Health and disease of Scottish Terriers
Scottish Terriers inherited from their ancestors such unpleasant diseases as muscle cramps (Scotty Crump), hemophilia, Cushing’s syndrome, achondroplasia, dysplasia, pulmonary stenosis and retinal atrophy. Some of these ailments are detected in puppies within a few days after birth with the help of tests, while others cannot be diagnosed at an early age and make themselves felt when the dog is three to four years old.
- Eight-week-old Scottish Terriers are extremely difficult to check for compliance with the standard, since puppies begin to acquire pedigree traits only at the fifth or sixth month of life. That is why it is important to contact an honest, proven nursery, where all offspring are obtained from planned matings and must be registered.
- If you are afraid to make a mistake in choosing, look for a breeder who sells six-month-old teenagers. At this age, it is much easier to determine the prospects of a Scottish terrier, but such a puppy will cost many times more than its two-month-old brothers and sisters.
- In Scotch Terrier puppies, the head is disproportionately developed and looks too massive. This is fine. If a two-month-old baby looks fully formed and looks like an adult animal, this is far from an advantage. Growing up, such individuals, as a rule, have a lightweight skeleton and a short skull.

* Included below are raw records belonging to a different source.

Lemma run_actions_steps ok l s s' :
  (forall s a, a ∈ l -> ok s a) -> run_actions l s = Some s' -> rtc (pool_step ok) s s'.
Proof.
  revert s. induction l as [|a l IH]; intros s Hok Hr; simpl in Hr; [by simplify_eq|]. case_decide as He; [|done].
  destruct (exec a s) as [[[] s1]|] eqn:Hx; [|done]. eapply rtc_l; [exists a; split_and!; [apply Hok; by left|done|done]|].
  apply IH; [|done]. intros s2 a2 Ha. apply Hok. by right.
Qed.

Definition demo_start : pool_state := mk_ps (mk_pool [] 0 [] 2 1 WORK_POOL_TIMEOUT_MS 1 0) {[1%positive := fresh_wpt]} ∅ [] Open 0 [] [] [].

(** One thread has run an entry, a second one runs the next, and a third entry is queued. *)
Definition demo_actions : list action :=
  [Start 1; SubmitTest 7; SubmitLocked 7; Waited 1 0; Spawn 1 2 0; SubmitTest 8; Start 2; SubmitLocked 8;
   Waited 2 ETIMEDOUT; SubmitTest 9; SubmitLocked 9; Return 1]%positive.
Definition demo_pool : pool_state := default demo_start (run_actions demo_actions demo_start).

Lemma demo_pool_reachable ok : (forall s a, a ∈ demo_actions -> ok s a) -> pool_reachable ok 2 1 demo_pool.
Proof.
  intros Hok. exists 1%positive, 0, demo_start. split; [by vm_compute|]. apply (run_actions_steps ok demo_actions); [done|]. by vm_compute.
Qed.

Lemma demo_no_failure s a : a ∈ demo_actions -> no_failure s a.
Proof. unfold demo_actions. rewrite !elem_of_cons, elem_of_nil. intros; destruct_or!; subst; simpl; auto. Qed.

Lemma work_pool_safe_witness :
  accepted demo_pool = taken demo_pool ++ qh (pool demo_pool) /\ taken demo_pool = [7; 8]%positive /\ qh (pool demo_pool) = [9]%positive.
Proof. split; [apply (work_pool_safe 2 1 demo_pool); [done|done|by apply demo_pool_reachable]|by vm_compute]. Defined.

(** The rest of the entries, by the threads themselves. *)
Definition demo_rest : list action := [Relock 1; Return 2; Relock 2; Return 1; Relock 1]%positive.
Definition demo_done : pool_state := default demo_start (run_actions demo_rest demo_pool).

Lemma demo_done_idle a : own_action demo_done a -> ~ enabled a demo_done.
Proof.
  assert (Hall : cnt awake (wpts demo_done) = 0) by by vm_compute.
  intros Ha He. destruct (own_awake _ _ Ha He) as (t & x & Hx & Hk). pose proof (proj1 (cnt_zero _ _) Hall t x Hx) as Hz.
  by rewrite Hz in Hk.
Qed.

Lemma pool_drains_witness : finished demo_done ≡ₚ [7; 8; 9]%positive.
Proof.
  destruct (pool_drains 2 1 demo_pool) as (_ & Hd & _); [done|done|apply demo_pool_reachable, demo_no_failure|].
  apply (Hd demo_done); [|apply demo_done_idle]. apply (run_actions_steps _ demo_rest); [|by vm_compute].
  intros s a. unfold demo_rest. rewrite !elem_of_cons, elem_of_nil. intros; destruct_or!; by subst.
Defined.

(** Both threads leave, and the shutdown returns. *)
Definition demo_closing : pool_state := default demo_start (run_actions [ShutdownBegin] demo_done).
Definition demo_leave : list action := [Waited 2 ETIMEDOUT; Waited 1 0; ShutdownEnd]%positive.
Definition demo_shut : pool_state := default demo_start (run_actions demo_leave demo_closing).

Lemma demo_shut_reachable : pool_reachable no_failure 2 1 demo_shut.
Proof.
  destruct (demo_pool_reachable no_failure demo_no_failure) as (t & rc & s0 & H0 & Hr). exists t, rc, s0. split; [done|].
  etrans; [exact Hr|]. etrans; [apply (run_actions_steps _ demo_rest _ demo_done); [|by vm_compute]|].
  { intros s a. unfold demo_rest. rewrite !elem_of_cons, elem_of_nil. intros; destruct_or!; by subst. }
  apply rtc_l with demo_closing; [exists ShutdownBegin; by vm_compute|]. apply (run_actions_steps _ demo_leave); [|by vm_compute].
  intros s a. unfold demo_leave. rewrite !elem_of_cons, elem_of_nil. intros; destruct_or!; subst; simpl; auto.
Qed.

Lemma shutdown_completes_witness : shutdown demo_shut = Shut /\ wpts demo_shut = ∅.
Proof.
  split; [by vm_compute|]. apply (shutdown_completes 2 1 demo_shut); [done|done|apply demo_shut_reachable|by vm_compute|by vm_compute].
Defined.
(* ===== verification/LogState.v ===== *)
(** * State of the logger

    The objects of [include/log] ([LogFile], [LogOutputAttr], [LoggerAttr],
    [LogMessage], [LogBuffer], [Logger]) and the calls they make to the system.  The
    process has one logger: its members, the static maps of [LogFile] and all
    [LogFile] objects are one record, and a pointer to a [LogFile] is its index, since
    outputs of several levels and modules share one object.  An operation can throw,
    and what it changed before stays changed. *)
From S2P Require Import Prelude LogText.

Open Scope Z_scope.
Open Scope dnfs_scope.

(** ** Operations that can throw *)

Definition EX (S A : Type) : Type := S -> (log_exn + A) * S.

#[global] Instance ex_ret S : MRet (EX S) := fun A a s => (inr a, s).
Definition ex_bind {S A B} (m : EX S A) (k : A -> EX S B) : EX S B := fun s =>
  match m s with
  | (inl e, s') => (inl e, s')
  | (inr a, s') => k a s'
  end.

Declare Scope log_scope.
Delimit Scope log_scope with log.
Notation "x ← y ; z" := (ex_bind y (fun x => z))
  (at level 20, y at level 100, z at level 200, only parsing) : log_scope.
Notation "y ;; z" := (ex_bind y (fun _ => z))
  (at level 100, z at level 200, only parsing, right associativity) : log_scope.
Open Scope log_scope.

Definition throw {S A} (e : log_exn) : EX S A := fun s => (inl e, s).
Definition lift {S A} (r : log_exn + A) : EX S A := fun s => (r, s).
Definition look {S A} (f : S -> A) : EX S A := fun s => (inr (f s), s).
Definition change {S} (f : S -> S) : EX S unit := fun s => (inr tt, f s).

(** A [for] loop over a list. *)
Fixpoint each {S A} (f : A -> EX S unit) (l : list A) : EX S unit :=
  match l with
  | [] => mret tt
  | a :: l' => f a;; each f l'
  end.

(** ** Objects *)

Inductive rotate_type_t := NOT | TIME | SIZE.
Inductive rotate_when_t := NEVER | SECOND | MINUTE | HOUR | DAY | MIDNIGHT | WEEK.
Inductive log_generate_t := L_JUST_ONE | L_MODULE | L_LOG_LEVEL | LMODULE_LOG_LEVEL.

Record LogFile := mk_LogFile {
  rotate_type : rotate_type_t;
  when : rotate_when_t;
  backup_count : Z;
  log_limit : Z;
  log_directory_path : list byte;
  log_files : Z;
  use_file_build_time : Z;
  file_handler : Z;
  file_name : list byte;
  log_file_path : list byte;
  file_path_list : list (list byte);
  lf_module_name : list byte;
  lf_log_level : log_level_t;
  error_flag : Z }.

#[global] Instance eta_LogFile : RecEta LogFile := fun r =>
  mk_LogFile (rotate_type r) (when r) (backup_count r) (log_limit r) (log_directory_path r) (log_files r)
    (use_file_build_time r) (file_handler r) (file_name r) (log_file_path r) (file_path_list r)
    (lf_module_name r) (lf_log_level r) (error_flag r).

Definition LOG_WRITE_ERROR : Z := 1.

(** The default constructor. *)
Definition new_LogFile : LogFile :=
  mk_LogFile NOT NEVER 0 0 [] 0 0 (-1) [] [] [] (str "default") NOLOG 0.

Record LogOutputAttr := mk_LogOutputAttr {
  oa_log_level : log_level_t;
  oa_module_name : list byte;
  stderr_on : bool;
  stdout_on : bool;
  syslog_on : bool;
  oa_log_files : list nat }.

#[global] Instance eta_LogOutputAttr : RecEta LogOutputAttr := fun r =>
  mk_LogOutputAttr (oa_log_level r) (oa_module_name r) (stderr_on r) (stdout_on r) (syslog_on r) (oa_log_files r).

Definition new_LogOutputAttr : LogOutputAttr := mk_LogOutputAttr NOLOG (str "default") false false false [].

Record LoggerAttr := mk_LoggerAttr {
  la_module_name : list byte;
  formatter : list byte;
  log_level_output : list LogOutputAttr;
  la_log_level : log_level_t;
  date_format : list byte;
  debug_on : bool;
  log_formatter_select : list bool }.

#[global] Instance eta_LoggerAttr : RecEta LoggerAttr := fun r =>
  mk_LoggerAttr (la_module_name r) (formatter r) (log_level_output r) (la_log_level r) (date_format r)
    (debug_on r) (log_formatter_select r).

(** The default constructor: only the message is selected. *)
Definition new_LoggerAttr : LoggerAttr :=
  mk_LoggerAttr (str "default") (str "%(message)") (replicate LEVEL_COUNT new_LogOutputAttr) L_INFO [] false
    (<[FMT_LOG_MESSAGE := true]> (replicate (length log_formatter_dict) false)).

(** The function of [set_exit_func]: [exit], or [exit_process] of the daemon. *)
Inductive exit_func_t := Exit | ExitProcess.

Record Time_T := mk_Time_T { seconds : Z; millseconds : Z; microseconds : Z }.

Record LogMessage := mk_LogMessage {
  log_message : list byte;
  lm_module_name : list byte;
  file_path : list byte;
  lm_file_name : list byte;
  line_no : Z;
  func_name : list byte;
  lm_log_level : log_level_t;
  tid : Z;
  pid : Z;
  record_time : Time_T }.

(** ** The system *)

(** The calls of the kernel and of the C and C++ libraries, over a state [H] that may
    also hold what other processes do.  A [bool] says that the call succeeded; the
    time zone is part of [h_midnight] (the second the day of a time starts at) and
    [h_strftime] (which gets a buffer of 30 bytes); [h_sort] is [std::sort] by the time of
    recording, and [h_backtrace] the call stack in a debug build. *)
Class LogHost (H : Type) := {
  h_stat : list byte -> H -> option Z * H;
  h_create_directories : list byte -> H -> bool * H;
  h_access : list byte -> Z -> H -> bool * H;
  h_open : list byte -> Z -> H -> Z * H;
  h_close : Z -> H -> Z * H;
  h_fstat : Z -> H -> option (Z * Z) * H;
  h_write : Z -> list byte -> H -> Z * H;
  h_rename : list byte -> list byte -> H -> Z * H;
  h_remove : list byte -> H -> Z * H;
  h_readdir : list byte -> H -> option (list (bool * list byte)) * H;
  h_time : H -> Z * H;
  h_microseconds : H -> Z * H;
  h_calloc : Z -> H -> bool * H;
  h_realloc : Z -> H -> bool * H;
  h_sort : list LogMessage -> list LogMessage;
  h_midnight : Z -> Z;
  h_strftime : list byte -> Z -> list byte;
  h_getpid : Z;
  h_backtrace : option (list byte) }.

(** What the logger does that can be seen from outside. *)
Inductive log_event :=
  | EvOpen (p : list byte) (flags fd : Z)
  | EvClose (fd : Z)
  | EvWrite (fd : Z) (data : list byte) (r : Z)
  | EvRename (from to : list byte) (r : Z)
  | EvRemove (p : list byte) (r : Z)
  | EvStdout (data : list byte)
  | EvStderr (data : list byte)
  | EvSyslog (priority : Z) (data : list byte).

(** ** The process *)

Section State.
Context {H : Type}.

(** [module_attr] is the [std::map] in the order of its keys; the buffers are the ten
    queues of [buffer_map]. *)
Record lworld := mk_lworld {
  lw_host : H;
  lw_trace : list log_event;
  lw_files : list LogFile;
  path_log_file_dict : gmap (list byte) nat;
  path_rotate_attr_dict : gmap (list byte) (list byte);
  default_attr : LoggerAttr;
  log_generate : log_generate_t;
  exit_func : exit_func_t;
  exit_code : Z;
  init_time : Z;
  module_attr : list (list byte * LoggerAttr);
  hostname : list byte;
  program_name : list byte;
  buffer_map : list (list LogMessage);
  log_massage_list : list LogMessage;
  log_num : Z;
  single_vector_size : Z;
  stop_buffer : bool;
  thread_id_name_map : gmap Z (list byte);
  thread_name_id_map : gmap (list byte) Z }.

#[global] Instance eta_lworld : RecEta lworld := fun r =>
  mk_lworld (lw_host r) (lw_trace r) (lw_files r) (path_log_file_dict r) (path_rotate_attr_dict r)
    (default_attr r) (log_generate r) (exit_func r) (exit_code r) (init_time r) (module_attr r) (hostname r) (program_name r)
    (buffer_map r) (log_massage_list r) (log_num r) (single_vector_size r) (stop_buffer r)
    (thread_id_name_map r) (thread_name_id_map r).

(** The logger before [Logger::init]. *)
Definition new_logger (h : H) (now : Z) : lworld :=
  mk_lworld h [] [] ∅ ∅ new_LoggerAttr L_JUST_ONE Exit 0 now [] (str "localhost") (str "Unknown")
    (replicate 10 []) [] 0 0 false ∅ ∅.

Abbreviation M := (EX lworld).

(** A call of the system. *)
Definition sys_call {A} (f : H -> A * H) : M A := fun w =>
  let '(a, h) := f (lw_host w) in (inr a, w <| lw_host := h |>).

Definition emit (e : log_event) : M unit := change (fun w => w <| lw_trace := lw_trace w ++ [e] |>).

(** The [LogFile] a pointer leads to. *)
Definition file_at (w : lworld) (this : nat) : LogFile := default new_LogFile (lw_files w !! this).
Definition get_file (this : nat) : M LogFile := look (fun w => file_at w this).
Definition set_file (this : nat) (f : LogFile -> LogFile) : M unit :=
  change (fun w => w <| lw_files := alter f this (lw_files w) |>).

End State.
Arguments lworld : clear implicits.
(* ===== verification/LogFile.v ===== *)
(** * Files of the log

    [src/log/log_file.cpp]: reading the configuration of a log file, its name,
    rotation by time and by size, and writing; with [creat_directory] and [format] of
    [src/utils/common_utils.cpp].  A method takes the index of its object. *)
From S2P Require Import Prelude LogText LogState.

Open Scope Z_scope.
Open Scope dnfs_scope.
Open Scope log_scope.

Definition at_sign : byte := byte_of 64.
Definition comma : byte := byte_of 44.
Definition colon : byte := byte_of 58.
Definition newline : byte := byte_of 10.

Definition F_OK : Z := 0.
Definition W_OK : Z := 2.
Definition O_WRONLY : Z := 1.
Definition O_CREAT : Z := 64.
Definition O_APPEND : Z := 1024.
Definition S_IFDIR : Z := 0x4000.

(** ** Configuration *)

(** [config_str.substr(args_index + 2, config_str.size() - args_index - 3)] *)
Definition config_args (config_str : list byte) (args_index : nat) : log_exn + list byte :=
  substr config_str (Z.of_nat args_index + 2)
    (u64 (Z.of_nat (length config_str) - Z.of_nat args_index - 3)).

(** The limit of a rotation by size; [size_limit] has 32 bits. *)
Definition parse_size (arg : list byte) : log_exn + Z :=
  let size := Z.of_nat (length arg) in
  let? unit_b := substr arg (u64 (size - 2)) size in
  let unit_b := to_lower unit_b in
  let? size_str := substr arg 0 (u64 (size - 2)) in
  if negb (number_regex size_str) then inl (LogException 94)
  else
    let? n := stoll size_str in
    let size_limit := u32 n in
    if bool_decide (unit_b = str "kb") then inr (u32 (Z.shiftl size_limit 10))
    else if bool_decide (unit_b = str "mb") then inr (u32 (Z.shiftl size_limit 20))
    else if bool_decide (unit_b = str "gb") then
      if 3 <? size_limit then inl (LogException 107) else inr (u32 (Z.shiftl size_limit 30))
    else inl (LogException 113).

(** The interval of a rotation by time. *)
Definition parse_when (arg : list byte) : log_exn + rotate_when_t * Z :=
  let arg := to_upper arg in
  if bool_decide (arg = str "NEVER") then inr (NEVER, 0)
  else if bool_decide (arg = str "SECOND") then inr (SECOND, 1)
  else if bool_decide (arg = str "MINUTE") then inr (MINUTE, 60)
  else if bool_decide (arg = str "HOUR") then inr (HOUR, 3600)
  else if bool_decide (arg = str "DAY") then inr (DAY, 86400)
  else if bool_decide (arg = str "MIDNIGHT") then inr (MIDNIGHT, 86400)
  else if bool_decide (arg = str "WEEK") then inr (WEEK, 604800)
  else inl (LogException 151).

(** The three arguments of a rotation, set in the object [f]. *)
Definition parse_rotate (args_str : list byte) (f : LogFile) : log_exn + LogFile :=
  match split_all args_str [comma] with
  | [kind; limit; count] =>
      if negb (number_regex count) then inl (LogException 74)
      else
        let? n := stoi count in
        if bool_decide (kind = str "size") then
          let? size_limit := parse_size limit in
          inr (f <| backup_count := n |> <| rotate_type := SIZE |> <| log_limit := size_limit |>)
        else if bool_decide (kind = str "time") then
          let? wi := parse_when limit in
          inr (f <| backup_count := n |> <| rotate_type := TIME |> <| when := wi.1 |> <| log_limit := wi.2 |>)
        else inl (LogException 163)
  | _ => inl (LogException 67)
  end.

(** The configuration of a file: the directory, and the arguments after an at sign. *)
Definition parse_config (config_str : list byte) (f : LogFile) : log_exn + (list byte * LogFile) :=
  match find_str [at_sign] config_str with
  | None => inr (config_str, f)
  | Some args_index =>
      let? args_str := config_args config_str args_index in
      let? f := parse_rotate args_str f in
      inr (take args_index config_str, f)
  end.

(** ** Names *)

(** The name of the file of [generate_log_path]. *)
Definition log_name (program : list byte) (generate : log_generate_t) (f : LogFile) : list byte :=
  program ++
  match generate with
  | L_JUST_ONE => []
  | L_MODULE => str "_" ++ lf_module_name f
  | L_LOG_LEVEL => str "_" ++ level_name (lf_log_level f)
  | LMODULE_LOG_LEVEL => (str "_" ++ lf_module_name f) ++ (str "_" ++ level_name (lf_log_level f))
  end ++
  match rotate_type f with NOT => [] | TIME => str "_time" | SIZE => str "_size" end ++
  str ".log".

Definition with_log_path (program : list byte) (generate : log_generate_t) (f : LogFile) : LogFile :=
  let name := log_name program generate f in
  f <| file_name := name |> <| log_file_path := log_directory_path f ++ str "/" ++ name |>.

(** [time_format] *)
Definition time_format (w : rotate_when_t) : list byte :=
  match w with
  | NEVER => []
  | SECOND => str "%Y-%m-%d_%H:%M:%S"
  | MINUTE => str "%Y-%m-%d_%H:%M"
  | HOUR => str "%Y-%m-%d_%H"
  | DAY | MIDNIGHT | WEEK => str "%Y-%m-%d"
  end.

(** A number printed with at least three digits. *)
Definition print_3d (z : Z) : list byte :=
  let s := to_string z in replicate (3 - length s) (byte_of 48) ++ s.

(** The part of a name a search for rotated files matches: a dot of the name stands
    for any character but a line terminator.  The names of the program and of the
    modules have no other special characters. *)
Fixpoint match_name (name s : list byte) : option (list byte) :=
  match name, s with
  | [], _ => Some s
  | c :: name', d :: s' =>
      if (if byte_val c =? 46 then negb ((byte_val d =? 10) || (byte_val d =? 13)) else bool_decide (c = d))
      then match_name name' s' else None
  | _ :: _, [] => None
  end.

Fixpoint span (p : byte -> bool) (s : list byte) : list byte * list byte :=
  match s with
  | b :: s' => if p b then let '(d, r) := span p s' in (b :: d, r) else ([], s)
  | [] => ([], [])
  end.

(** A match of the name, any character and digits at the start of [s]: the matched
    text and what follows. *)
Definition match_rotated (name s : list byte) : option (list byte * list byte) :=
  match match_name (name ++ str ".") s with
  | None => None
  | Some rest =>
      let '(digits, rest') := span is_digit rest in
      if is_empty digits then None else Some (take (length s - length rest') s, rest')
  end.

Fixpoint search_rotated (name s : list byte) : option (list byte * list byte) :=
  match match_rotated name s with
  | Some r => Some r
  | None => match s with [] => None | _ :: s' => search_rotated name s' end
  end.

(** [strtol] of base 0 on a text that starts with a digit, or with a letter: a number
    that starts with 0 is octal. *)
Definition strtol (s : list byte) : Z :=
  match s with
  | [] => 0
  | b :: _ =>
      Z.min (2 ^ 63 - 1)
        (if byte_val b =? 48
         then fold_left (fun a c => a * 8 + (byte_val c - 48)) (span (fun c => is_digit c && (byte_val c <? 56)) s).1 0
         else digits_val (span is_digit s).1)
  end.

(** The loop of [get_file_number]; every round uses up a match. *)
Fixpoint number_loop (fuel : nat) (name s : list byte) (file_number : Z) : Z :=
  match fuel with
  | O => file_number
  | S fuel =>
      match search_rotated name s with
      | None => file_number
      | Some (mat, rest) =>
          let now_number := strtol (hd [] (split_all mat (name ++ str "."))) in
          number_loop fuel name rest (if file_number <? now_number then now_number else file_number)
      end
  end.

(** ** Methods *)

Section Methods.
Context {H : Type} `{LogHost H}.

Abbreviation M := (EX (lworld H)).

(** [creat_directory] *)
Definition creat_directory (judge_dir : list byte) : M unit :=
  info ← sys_call (h_stat judge_dir);
  match info with
  | None => made ← sys_call (h_create_directories judge_dir); if made then mret tt else throw FilesystemError
  | Some st_mode => if Z.land st_mode S_IFDIR =? 0 then throw UtilException else mret tt
  end.

(** [format] of a time, with its milliseconds when there is no format. *)
Definition format_time (time_stamp dis_millseconds : Z) (format : list byte) : list byte :=
  if is_empty format
  then h_strftime (str "%Y-%m-%d %H:%M:%S") time_stamp ++ str "," ++ print_3d (i32 dis_millseconds)
  else h_strftime format time_stamp.

Definition generate_log_path (this : nat) : M unit :=
  program ← look program_name;
  generate ← look log_generate;
  set_file this (with_log_path program generate).

Definition generate_data (this : nat) (config_str module_n : list byte) (log_l : log_level_t) : M unit :=
  f ← get_file this;
  r ← lift (parse_config config_str f);
  let '(dir_path, f) := r in
  set_file this (fun _ => f);;
  (if path_regex dir_path then mret tt else throw (LogException 170));;
  creat_directory dir_path;;
  writable ← sys_call (h_access dir_path W_OK);
  (if (writable : bool) then mret tt else throw (LogException 179));;
  set_file this (fun f => f <| log_directory_path := dir_path |> <| lf_module_name := module_n |> <| lf_log_level := log_l |>);;
  generate_log_path this.

Definition set_module_name (this : nat) (use_module_name : list byte) : M unit :=
  set_file this (fun f => f <| lf_module_name := use_module_name |>);;
  generate_log_path this.

Definition judge_and_create_log_file (this : nat) : M unit :=
  f ← get_file this;
  if is_empty (log_file_path f) then throw (LogException 331)
  else
    exists_ ← sys_call (h_access (log_file_path f) F_OK);
    if negb exists_ then
      fd ← sys_call (h_open (log_file_path f) (Z.lor O_CREAT O_WRONLY));
      emit (EvOpen (log_file_path f) (Z.lor O_CREAT O_WRONLY) fd);;
      set_file this (fun f => f <| file_handler := fd |>);;
      if fd =? -1 then throw (LogException 343)
      else now ← sys_call h_time; set_file this (fun f => f <| use_file_build_time := now |>)
    else
      writable ← sys_call (h_access (log_file_path f) W_OK);
      if negb writable then throw (LogException 355)
      else
        fd ← sys_call (h_open (log_file_path f) (Z.lor O_WRONLY O_APPEND));
        emit (EvOpen (log_file_path f) (Z.lor O_WRONLY O_APPEND) fd);;
        set_file this (fun f => f <| file_handler := fd |>);;
        if fd =? -1 then set_file this (fun f => f <| log_file_path := [] |>);; throw (LogException 366)
        else
          st ← sys_call (h_fstat fd);
          set_file this (fun f => f <| use_file_build_time := (default (0, 0) st).2 |>).

Definition get_dir_file (this : nat) : M (list byte) :=
  f ← get_file this;
  entries ← sys_call (h_readdir (log_directory_path f));
  mret (concat ((fun e : bool * list byte => if e.1 then str ":" ++ e.2 else []) <$> default [] entries)).

(** The next number is that of a [long]: there is none behind the largest. *)
Definition get_file_number (this : nat) (search_file_name : list byte) : M (list byte) :=
  file_str ← get_dir_file this;
  if is_empty file_str then mret (str "1")
  else
    let file_number := number_loop (length file_str) search_file_name file_str 0 in
    if file_number =? 2 ^ 63 - 1 then throw Undefined else mret (to_string (file_number + 1)).

Definition rotate_log_file (this : nat) (now_time : Z) : M unit :=
  f ← get_file this;
  (if file_handler f =? -1 then mret tt else sys_call (h_close (file_handler f));; emit (EvClose (file_handler f)));;
  suffix ← match rotate_type f with
           | TIME => mret (format_time now_time 0 (time_format (when f)))
           | _ => get_file_number this (file_name f)
           end;
  let rotate_path := log_directory_path f ++ str "/" ++ file_name f ++ str "." ++ suffix in
  r ← sys_call (h_rename (log_file_path f) rotate_path);
  emit (EvRename (log_file_path f) rotate_path r);;
  set_file this (fun f => f <| file_path_list := file_path_list f ++ [rotate_path] |> <| log_files := log_files f + 1 |>);;
  f ← get_file this;
  if (0 <? backup_count f) && (backup_count f <? log_files f) then
    let oldest := hd [] (file_path_list f) in
    r ← sys_call (h_remove oldest);
    emit (EvRemove oldest r);;
    (if r =? 0 then mret tt
     else emit (EvStderr (str "Failed to delete module '" ++ lf_module_name f ++ str "' log file '" ++ oldest ++ str "'")));;
    set_file this (fun f => f <| file_path_list := drop 1 (file_path_list f) |> <| log_files := log_files f - 1 |>)
  else mret tt.

Definition not_rotate (this : nat) : M unit := judge_and_create_log_file this.

Definition rotate_by_time (this : nat) : M unit :=
  now_time ← sys_call h_time;
  f ← get_file this;
  (if negb (use_file_build_time f =? 0) && (log_limit f <? now_time - use_file_build_time f) &&
      (negb (match when f with MIDNIGHT => true | _ => false end) || (h_midnight now_time =? now_time))
   then rotate_log_file this now_time else mret tt);;
  judge_and_create_log_file this.

Definition rotate_by_size (this : nat) : M unit :=
  f ← get_file this;
  st ← sys_call (h_fstat (file_handler f));
  now_time ← sys_call h_time;
  (if log_limit f <? (default (0, 0) st).1 then rotate_log_file this now_time else mret tt);;
  judge_and_create_log_file this.

(** [LogFile::out_message] *)
Definition file_out_message (this : nat) (message : list byte) : M unit :=
  f ← get_file this;
  (match rotate_type f with
   | NOT => not_rotate this
   | TIME => rotate_by_time this
   | SIZE => rotate_by_size this
   end);;
  f ← get_file this;
  result ← sys_call (h_write (file_handler f) message);
  emit (EvWrite (file_handler f) message result);;
  if (result =? -1) && (Z.land (error_flag f) LOG_WRITE_ERROR =? 0) then
    emit (EvStderr (str "Failed to write information to file '" ++ log_file_path f ++ str "' with module '" ++
                    lf_module_name f ++ str "' output level '" ++ level_name (lf_log_level f) ++ str "'"));;
    set_file this (fun f => f <| error_flag := Z.lor (error_flag f) LOG_WRITE_ERROR |>)
  else mret tt.

(** [LogFile::get_log_file]: the object of the path, made when there is none. *)
Definition get_log_file (config_str module_n : list byte) (log_l : log_level_t) : M nat :=
  args_str ← lift (match find_str [at_sign] config_str with
                   | None => inr []
                   | Some args_index => config_args config_str args_index
                   end);
  this ← look (fun w => length (lw_files w));
  change (fun w => w <| lw_files := lw_files w ++ [new_LogFile <| lf_module_name := module_n |>] |>);;
  generate_data this config_str module_n log_l;;
  f ← get_file this;
  known ← look (fun w => path_log_file_dict w !! log_file_path f);
  match known with
  | None =>
      change (fun w => w <| path_log_file_dict := <[log_file_path f := this]> (path_log_file_dict w) |>
                         <| path_rotate_attr_dict := <[log_file_path f := args_str]> (path_rotate_attr_dict w) |>);;
      mret this
  | Some other =>
      attr ← look (fun w => default [] (path_rotate_attr_dict w !! log_file_path f));
      if bool_decide (attr = args_str) then mret other else throw (LogException 586)
  end.

(** The destructor. *)
Definition destroy_LogFile (this : nat) : M unit :=
  f ← get_file this;
  if -1 <? file_handler f then sys_call (h_close (file_handler f));; emit (EvClose (file_handler f)) else mret tt.

End Methods.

- Check how healthy the puppy you like is. Look into his ears and the area under the tail: both there and there should be clean. There should be no redness in the inguinal cavities and under the armpits.
- Assess the type of temperament of the kids and their habits in the group. Too shy and slow Scotty is an unenviable acquisition.
- Refuse to buy a puppy that is too shaggy, with a well-haired skull, as with age it is likely to turn into a soft-haired fluffy, which is a serious defect for Scotch Terriers. It is better to look at babies with smooth fur, without traces of dressing hair.
Photo of Scotish Terrier puppies
Scottish Terrier price
The cost of Scottish terrier puppies is determined not only by their belonging to a certain class (pet, show, breed), but also by the color of the animals. For example, there are always more ads for the sale of Scotties with black wool, respectively, and their prices are lower: about 500 – 600$. Wheaten Scottish Terriers are a phenomenon that is less common due to difficulties in breeding, but more expensive – from 800$ per puppy. The most expensive option is show-class Scottish Terriers with the right to breed. The price for these representatives of the canine elite ranges from 1400 to 1700$.